Evita mengatakan, saat pendapatan naik, rumah tangga cenderung meragamkan pilihan pangannya sekaligus meningkatkan konsumsi makanan yang lebih bernutrisi. Hal sama ternyata juga dilakukan oleh rumah tangga paling miskin. Saat pendapatannya bertambah, proporsi konsumsi untuk produk susu dan olahannya juga bertambah.
“Artinya, sebenarnya ada keinginan untuk mengonsumsi kebutuhan pangan yang lebih baik nutrisinya, tidak hanya bergantung pada makanan pokok atau staple food seperti beras,” kata Evita.
Namun menariknya lagi, perubahan pendapatan juga berpengaruh terhadap proporsi konsumsi rumah tangga paling miskin untuk adult goods seperti rokok dan alkohol. Ini perlu dilihat bersama karena potensi rumah tangga paling miskin untuk mengalokasikan pendapatannya untuk konsumsi adult goods juga tinggi.
“Rumah tangga paling miskin turut mengalokasikan tambahan pendapatannya untuk barang-barang yang tidak meningkatkan human capital mereka, tidak melakukan human capital investment. Padahal, mengkonsumsi makanan bergizi adalah salah satu bagian dari investasi kesehatan,” kata Evita lagi.

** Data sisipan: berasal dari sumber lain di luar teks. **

(** The running sample with a loaded overlay as well. *)
Definition running_with_overlay (r : FaceLandmarkerResult) : Globals :=
  {| faceLandmarker := Some (constant_detector r); video := Some 0%nat;
     avatar := Some loaded_avatar; faceOverlay := Some loaded_overlay |}.

(** A mesh that exposes both a dictionary and an influence array. *)
Definition exposes_both (mesh : THREE.Mesh) : Prop :=
  is_Some (THREE.morphTargetDictionary mesh)
  /\ is_Some (THREE.morphTargetInfluences mesh).

(** The objects of all the loaded assets, asset after asset, and the morph
    meshes of the asset loaded last. *)
Definition loaded_objects (assets : list AvatarLoad.GLTFAsset)
    : list AvatarLoad.ObjectData :=
  flat_map (fun gltf => AvatarLoad.preorder (AvatarLoad.graph gltf)) assets.

Definition meshes_of_last (assets : list AvatarLoad.GLTFAsset)
    : list THREE.Mesh :=
  match last assets with
  | Some gltf =>
      AvatarLoad.morph_meshes (AvatarLoad.preorder (AvatarLoad.graph gltf))
  | None => []
  end.





(** The influence array that the scene holds for an object. *)
Definition influences_in_scene (scene : list AvatarLoad.SceneObject)
    (id : nat) : option (option JsArray.t) :=
  (THREE.morphTargetInfluences ∘ AvatarLoad.morph)
    <$> head (filter (fun object => AvatarLoad.uuid object = id)
                     (flat_map AvatarLoad.preorder scene)).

Sementara jika terjadi perubahan harga, rumah tangga paling miskin hanya responsif untuk beberapa komoditas tertentu seperti produk daging dan ikan, produk susu dan olahannya, serta alkohol dan rokok. Studi ini menemukan apabila ada kenaikan harga terhadap produk daging dan ikan sebesar 10 persen, maka akan meningkatkan konsumsi makanan pokok sebesar 2,3 persen. Hal ini menunjukkan, rumah tangga miskin cenderung akan memotong biaya pengeluaran untuk konsumsi pangan bernutrisi seperti sayuran hijau, daging, ikan dan kemudian beralih ke sumber kalori yang lebih murah seperti beras.
Evita kembali menegaskan, memahami perilaku konsumsi rumah tangga miskin dan seberapa jauh respon mereka terhadap perubahan harga dan pendapatan sangatlah penting. Perilaku konsumsi akan mempengaruhi efektivitas program subsidi pangan pemerintah. Oleh karena itu, perilaku konsumsi harus ikut diperhitungkan saat program-program tersebut dirancang guna menghindari dampak yang tidak diinginkan atau merugikan.
Selain itu, untuk memaksimalkan sosialisasi tentang manfaat nutrisi, intervensi seperti pendidikan gizi juga perlu dipertimbangkan. “Misalnya, saat penyaluran bantuan raskin, ada pendamping yang memberikan informasi tentang pentingnya mengkonsumsi makanan sehat agar rumah tangga miskin juga memiliki informasi yang cukup baik tentang pentingnya gizi pangan,” jelas Evita. [] Media Center PSKK UGM.